### Source data ###

(** X9: a quantity whose product identifier is [null] or not 0 comes
    back from its document with every attribute but [id], which is
    [null]; the clock is not read. *)
Theorem quantity_roundtrip (q : Quantity.t) (c : Clock) :
  settled (Quantity.productMysqlId q) = true ->
  Quantity.fromDocument (Quantity.toDocument q) c = (quantity_without_id q, c).
Proof.
  intro Hp.
  unfold Quantity.fromDocument, Quantity.toDocument, Quantity.new,
    quantity_without_id.
  cbn [Quantity._id Quantity.doc_productMysqlId Quantity.doc_quantitySize
       Quantity.doc_createdDate Quantity.doc_updatedDate
       Quantity.d_id Quantity.d_productMysqlId Quantity.d_product_mysql_id
       Quantity.d_productId Quantity.d_product_id Quantity.d_quantitySize
       Quantity.d_quantity_size Quantity.d_createdDate Quantity.d_created_date
       Quantity.d_updatedDate Quantity.d_updated_date].
  cbv beta iota delta [bind ret Monad_Clocked].
  rewrite !js_or_do_opt_date.
  rewrite !js_or_opt_none, js_or_opt_none_default.
  rewrite !js_or_null_settled by (assumption || reflexivity). reflexivity.
Qed.

Lemma quantity_roundtrip_witness :
  settled (Quantity.productMysqlId (fst (Quantity.new legacy_quantity clock0))) = true
  /\ fst (Quantity.fromDocument
            (Quantity.toDocument (fst (Quantity.new legacy_quantity clock0))) clock0)
     = fst (Quantity.new legacy_quantity clock0).
Proof.
  split; [reflexivity|].
  rewrite (@quantity_roundtrip (fst (Quantity.new legacy_quantity clock0)) clock0
             eq_refl).
  reflexivity.
Defined.

End QuantityProps.

(** ** The sales in the store *)

Section StoreProps.

#[local] Arguments SaleService.has_id : simpl never.

Lemma has_id_with_id (i : ObjectId) (d : Sale.doc) :
  SaleService.has_id i (Sale.with_id i d) = true.
Proof. unfold SaleService.has_id. simpl. apply N.eqb_refl. Qed.

Lemma has_id_eq (i : ObjectId) (d : Sale.doc) :
  SaleService.has_id i d = true -> Sale._id d = Some i.
Proof.
  unfold SaleService.has_id. destruct (Sale._id d) as [[j]|]; [|discriminate].
  destruct i as [i]. simpl. intro H. apply N.eqb_eq in H. subst. reflexivity.
Qed.

Lemma find_first {D} (p : D -> bool) (l1 l2 : list D) (x : D) :
  forallb (fun d => negb (p d)) l1 = true -> p x = true ->
  List.find p (l1 ++ x :: l2) = Some x.
Proof.
  intros H1 Hx. induction l1 as [|y l1 IH]; simpl in *.
  - rewrite Hx. reflexivity.
  - apply andb_prop in H1. destruct H1 as [Hy H1].
    destruct (p y); [discriminate | auto].
Qed.

Lemma find_nothing {D} (p : D -> bool) (l : list D) :
  forallb (fun d => negb (p d)) l = true -> List.find p l = None.
Proof.
  induction l as [|y l IH]; simpl; intro H; [reflexivity|].
  apply andb_prop in H. destruct H as [Hy H].
  destruct (p y); [discriminate | auto].
Qed.

Lemma find_something {D} (p : D -> bool) (l : list D) :
  forallb (fun d => negb (p d)) l = false -> exists x, List.find p l = Some x.
Proof.
  induction l as [|y l IH]; simpl; intro H; [discriminate|].
  destruct (p y); [eexists; reflexivity | auto].
Qed.

Lemma ids_rise_weaken (lo lo' hi : N) (l : list Sale.doc) :
  (lo' <= lo)%N -> ids_rise lo l hi = true -> ids_rise lo' l hi = true.
Proof.
  intros Hlo H. destruct l as [|d l]; simpl in *.
  - apply N.leb_le in H. apply N.leb_le. lia.
  - destruct (Sale._id d) as [j|]; [|discriminate].
    apply andb_prop in H. destruct H as [Hj H]. rewrite H.
    apply N.leb_le in Hj. rewrite andb_true_r. apply N.leb_le. lia.
Qed.

Lemma ids_rise_le (lo hi : N) (l : list Sale.doc) :
  ids_rise lo l hi = true -> (lo <= hi)%N.
Proof.
  revert lo; induction l as [|d l IH]; intros lo H; simpl in H.
  - apply N.leb_le. exact H.
  - destruct (Sale._id d) as [j|]; [|discriminate].
    apply andb_prop in H. destruct H as [Hj H].
    apply N.leb_le in Hj. apply IH in H. lia.
Qed.

Lemma ids_rise_outside (i : ObjectId) (lo hi : N) (l : list Sale.doc) :
  ids_rise lo l hi = true -> (oid i < lo \/ hi <= oid i)%N ->
  none_has_id i l = true.
Proof.
  revert lo; induction l as [|d l IH]; intros lo H Hi; simpl in *; [reflexivity|].
  unfold SaleService.has_id.
  destruct (Sale._id d) as [j|]; [|discriminate].
  apply andb_prop in H. destruct H as [Hj H]. apply N.leb_le in Hj.
  pose proof (ids_rise_le _ _ _ H) as Hle.
  rewrite (IH _ H) by lia. rewrite andb_true_r.
  apply negb_true_iff. apply N.eqb_neq. lia.
Qed.

Lemma ids_rise_insert (lo hi : N) (l : list Sale.doc) (d : Sale.doc) :
  ids_rise lo l hi = true ->
  ids_rise lo (l ++ [Sale.with_id {| oid := hi |} d]) (N.succ hi) = true.
Proof.
  revert lo; induction l as [|x l IH]; intros lo H; simpl in *.
  - rewrite H. simpl. apply N.leb_le. lia.
  - destruct (Sale._id x) as [j|]; [|discriminate].
    apply andb_prop in H. destruct H as [Hj H]. rewrite Hj. simpl. auto.
Qed.

Lemma ids_rise_split (lo hi : N) (l1 l2 : list Sale.doc) (x : Sale.doc) (i : ObjectId) :
  ids_rise lo (l1 ++ x :: l2) hi = true -> Sale._id x = Some i ->
  ids_rise lo l1 (oid i) = true /\ ids_rise (N.succ (oid i)) l2 hi = true.
Proof.
  revert lo; induction l1 as [|y l1 IH]; intros lo H Hx; simpl in *.
  - rewrite Hx in H. apply andb_prop in H. exact H.
  - destruct (Sale._id y) as [j|]; [|discriminate].
    apply andb_prop in H. destruct H as [Hj H]. rewrite Hj. simpl. auto.
Qed.

Lemma ids_rise_join (lo mid hi : N) (l1 l2 : list Sale.doc) :
  ids_rise lo l1 mid = true -> ids_rise mid l2 hi = true ->
  ids_rise lo (l1 ++ l2) hi = true.
Proof.
  revert lo; induction l1 as [|y l1 IH]; intros lo H1 H2; simpl in *.
  - apply N.leb_le in H1. eapply ids_rise_weaken; eassumption.
  - destruct (Sale._id y) as [j|]; [|discriminate].
    apply andb_prop in H1. destruct H1 as [Hj H1]. rewrite Hj. simpl. eauto.
Qed.

(** [createSale], run. *)
Lemma createSale_run (d : Sale.data) (w : World) :
  SaleService.createSale d w =
  let (s, c1) := Sale.create d (w_clock w) in
  if Sale.isValid (Sale.validate s) then
    let doc := Sale.with_id {| oid := w_next_id w |}
                 (Sale.toDocument (Sale.calculateTotals s)) in
    let (s', c2) := Sale.fromDocument doc c1 in
    (Ok {| success := true; data := s';
           message := Some "Sale created successfully"; pagination := None |},
     {| w_clock := c2; w_next_id := N.succ (w_next_id w);
        w_sales := (w_sales w ++ [doc])%list; w_customers := w_customers w |})
  else
    (Throw (String.append "Validation failed: "
              (join ", " (Sale.errors (Sale.validate s)))),
     {| w_clock := c1; w_next_id := w_next_id w;
        w_sales := w_sales w; w_customers := w_customers w |}).
Proof.
  unfold SaleService.createSale, SaleService.insertOne, clocked, throw.
  cbv beta iota zeta delta [bind ret Monad_Service].
  destruct (Sale.create d (w_clock w)) as [s c1].
  destruct (Sale.isValid (Sale.validate s)); cbn [negb]; [|reflexivity].
  cbn [w_clock w_next_id w_sales w_customers].
  match goal with |- context [Sale.fromDocument ?x c1] =>
    destruct (Sale.fromDocument x c1) as [s' c2] end.
  reflexivity.
Qed.

(** A document with a timestamp other than 0 is read back without a
    look at the clock. *)
Lemma fromDocument_still (d : Sale.doc) (c c' : Clock) :
  Sale.doc_timestamp d <> 0 ->
  Sale.fromDocument d c = (fst (Sale.fromDocument d c'), c).
Proof.
  intro Ht. unfold Sale.fromDocument, Sale.new.
  cbv beta iota delta [bind ret Monad_Clocked].
  cbn [Sale.d_saleDate Sale.d_timestamp].
  rewrite !js_or_do_date.
  assert (Hn : negb (falsy (Sale.doc_timestamp d)) = true).
  { unfold falsy, Falsy_number. destruct (Z.eqb_spec (Sale.doc_timestamp d) 0);
      [contradiction | reflexivity]. }
  rewrite !js_or_do_truthy by exact Hn. reflexivity.
Qed.

Lemma create_timestamp (d : Sale.data) (c : Clock) :
  clock_runs c -> Sale.timestamp (fst (Sale.create d c)) <> 0.
Proof.
  intro Hc. destruct (create_fields d c) as (_ & _ & _ & _ & _ & _ & _ & _ & Ht & _).
  cbv zeta in Ht. rewrite Ht.
  destruct (readings c (timestamp_reading d c) =? 0); apply Hc.
Qed.

Lemma get_line_document (it : SaleItem.t) :
  SaleItem.get (Sale.item_document it) = SaleItem.get it.
Proof. destruct it as [f|f]; [reflexivity | destruct f; reflexivity]. Qed.

Lemma line_amount_document (l : list SaleItem.t) :
  map line_amount (map Sale.item_document l) = map line_amount l.
Proof.
  rewrite map_map. apply map_ext. intro it.
  unfold line_amount. rewrite get_line_document. reflexivity.
Qed.

Lemma totals_derived (s : Sale.t) :
  doc_totals_derived (Sale.toDocument (Sale.calculateTotals s)).
Proof.
  unfold doc_totals_derived. cbn [Sale.toDocument Sale.doc_subTotal
    Sale.doc_saleItems Sale.doc_totalAmount Sale.doc_taxAmount
    Sale.doc_discountAmount Sale.doc_changeAmount Sale.doc_paidAmount].
  rewrite line_amount_document. split; [exact (subTotal_calculateTotals s)|].
  split; reflexivity.
Qed.

Lemma fromDocument_fields (d : Sale.doc) (c : Clock) :
  let s := fst (Sale.fromDocument d c) in
  Sale.id s = Sale._id d
  /\ Sale.mysqlId s = js_or_null (Sale.doc_mysqlId d)
  /\ Sale.customerId s = js_or_null (Sale.doc_customerId d)
  /\ Sale.saleItems s = Sale.doc_saleItems d
  /\ Sale.totalAmount s = Sale.doc_totalAmount d
  /\ Sale.paidAmount s = Sale.doc_paidAmount d.
Proof.
  unfold Sale.fromDocument, Sale.new.
  cbv beta iota zeta delta [bind ret Monad_Clocked].
  destruct (js_or_do _ new_Date c) as [sd c1].
  destruct (js_or_do _ Date_now c1) as [ts c2].
  cbn [fst Sale.id Sale.mysqlId Sale.customerId Sale.saleItems Sale.totalAmount
       Sale.paidAmount Sale.d_id Sale.d_mysqlId Sale.d_customerId Sale.d_saleItems
       Sale.d_totalAmount Sale.d_paidAmount].
  rewrite !js_or_number. repeat split.
  destruct (Sale._id d); reflexivity.
Qed.

Lemma valid_has_items (s : Sale.t) :
  Sale.isValid (Sale.validate s) = true ->
  blank (Sale.saleId s) = false /\ Sale.saleItems s <> [].
Proof.
  rewrite validate_isValid. intro H. apply length_zero_iff_nil in H.
  rewrite validate_errors in H. unfold no_items in H.
  destruct (blank (Sale.saleId s)); [discriminate|].
  destruct (Sale.saleItems s); [discriminate|]. split; [reflexivity | discriminate].
Qed.


(** The store stays well formed under [createSale]. *)
Lemma createSale_store_ok (d : Sale.data) (w : World) :
  store_ok w = true -> store_ok (snd (SaleService.createSale d w)) = true.
Proof.
  unfold store_ok. intro H. rewrite createSale_run.
  destruct (Sale.create d (w_clock w)) as [s c1].
  destruct (Sale.isValid (Sale.validate s)); [|exact H].
  cbv zeta. destruct (Sale.fromDocument _ c1) as [s' c2].
  cbn [snd w_sales w_next_id]. apply ids_rise_insert. exact H.
Qed.

(** X11: in a well-formed store, with a clock that never reads 0, the
    sale [createSale] returns is the one [getSaleById] then finds under
    the identifier of the response, field for field, and finding it
    changes nothing. *)
Theorem createSale_then_getSaleById
  (d : Sale.data) (w w' : World) (r : Response Sale.t) :
  store_ok w = true ->
  clock_runs (w_clock w) ->
  SaleService.createSale d w = (Ok r, w') ->
  Sale.id (data r) = Some {| oid := w_next_id w |}
  /\ SaleService.getSaleById {| oid := w_next_id w |} w' =
     (Ok {| success := true; data := data r; message := None; pagination := None |},
      w').
Proof.
  intros Hok Hclock Hrun. rewrite createSale_run in Hrun.
  pose proof (create_timestamp d Hclock) as Hts.
  destruct (Sale.create d (w_clock w)) as [s c1]. cbn [fst] in Hts.
  destruct (Sale.isValid (Sale.validate s)); [|discriminate].
  cbv zeta in Hrun.
  set (doc := Sale.with_id {| oid := w_next_id w |}
                (Sale.toDocument (Sale.calculateTotals s))) in *.
  assert (Hdoc : Sale.doc_timestamp doc <> 0) by exact Hts.
  pose proof (fromDocument_fields doc c1) as Hf. cbv zeta in Hf.
  destruct Hf as (Hid & _).
  pose proof (fromDocument_still doc c1 c1 Hdoc) as Hstill1.
  destruct (Sale.fromDocument doc c1) as [s' c2] eqn:Hfrom.
  cbn [fst] in Hid, Hstill1. inversion Hstill1; subst c2.
  inversion Hrun; subst r w'. cbn [data]. split; [exact Hid|].
  unfold SaleService.getSaleById, SaleService.getCollection, clocked, throw.
  cbv beta iota zeta delta [bind ret Monad_Service]. cbn [w_sales w_clock].
  unfold Mongo.findOne.
  rewrite (@find_first _ (SaleService.has_id {| oid := w_next_id w |})
             (w_sales w) [] doc).
  - cbv beta iota. cbn [w_clock w_next_id w_sales w_customers].
    rewrite Hfrom. reflexivity.
  - apply (@ids_rise_outside _ 0%N (w_next_id w)); [exact Hok|].
    right. cbn [oid]. lia.
  - apply has_id_with_id.
Qed.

###

In the data above, find the line with "apply andb_prop in H1. destruct H1 as [Hj" and the line with "(Sale.doc_timestamp d) 0);". Retype both, plus every line between them, exactly.

    apply andb_prop in H1. destruct H1 as [Hj H1]. rewrite Hj. simpl. eauto.
Qed.

(** [createSale], run. *)
Lemma createSale_run (d : Sale.data) (w : World) :
  SaleService.createSale d w =
  let (s, c1) := Sale.create d (w_clock w) in
  if Sale.isValid (Sale.validate s) then
    let doc := Sale.with_id {| oid := w_next_id w |}
                 (Sale.toDocument (Sale.calculateTotals s)) in
    let (s', c2) := Sale.fromDocument doc c1 in
    (Ok {| success := true; data := s';
           message := Some "Sale created successfully"; pagination := None |},
     {| w_clock := c2; w_next_id := N.succ (w_next_id w);
        w_sales := (w_sales w ++ [doc])%list; w_customers := w_customers w |})
  else
    (Throw (String.append "Validation failed: "
              (join ", " (Sale.errors (Sale.validate s)))),
     {| w_clock := c1; w_next_id := w_next_id w;
        w_sales := w_sales w; w_customers := w_customers w |}).
Proof.
  unfold SaleService.createSale, SaleService.insertOne, clocked, throw.
  cbv beta iota zeta delta [bind ret Monad_Service].
  destruct (Sale.create d (w_clock w)) as [s c1].
  destruct (Sale.isValid (Sale.validate s)); cbn [negb]; [|reflexivity].
  cbn [w_clock w_next_id w_sales w_customers].
  match goal with |- context [Sale.fromDocument ?x c1] =>
    destruct (Sale.fromDocument x c1) as [s' c2] end.
  reflexivity.
Qed.

(** A document with a timestamp other than 0 is read back without a
    look at the clock. *)
Lemma fromDocument_still (d : Sale.doc) (c c' : Clock) :
  Sale.doc_timestamp d <> 0 ->
  Sale.fromDocument d c = (fst (Sale.fromDocument d c'), c).
Proof.
  intro Ht. unfold Sale.fromDocument, Sale.new.
  cbv beta iota delta [bind ret Monad_Clocked].
  cbn [Sale.d_saleDate Sale.d_timestamp].
  rewrite !js_or_do_date.
  assert (Hn : negb (falsy (Sale.doc_timestamp d)) = true).
  { unfold falsy, Falsy_number. destruct (Z.eqb_spec (Sale.doc_timestamp d) 0);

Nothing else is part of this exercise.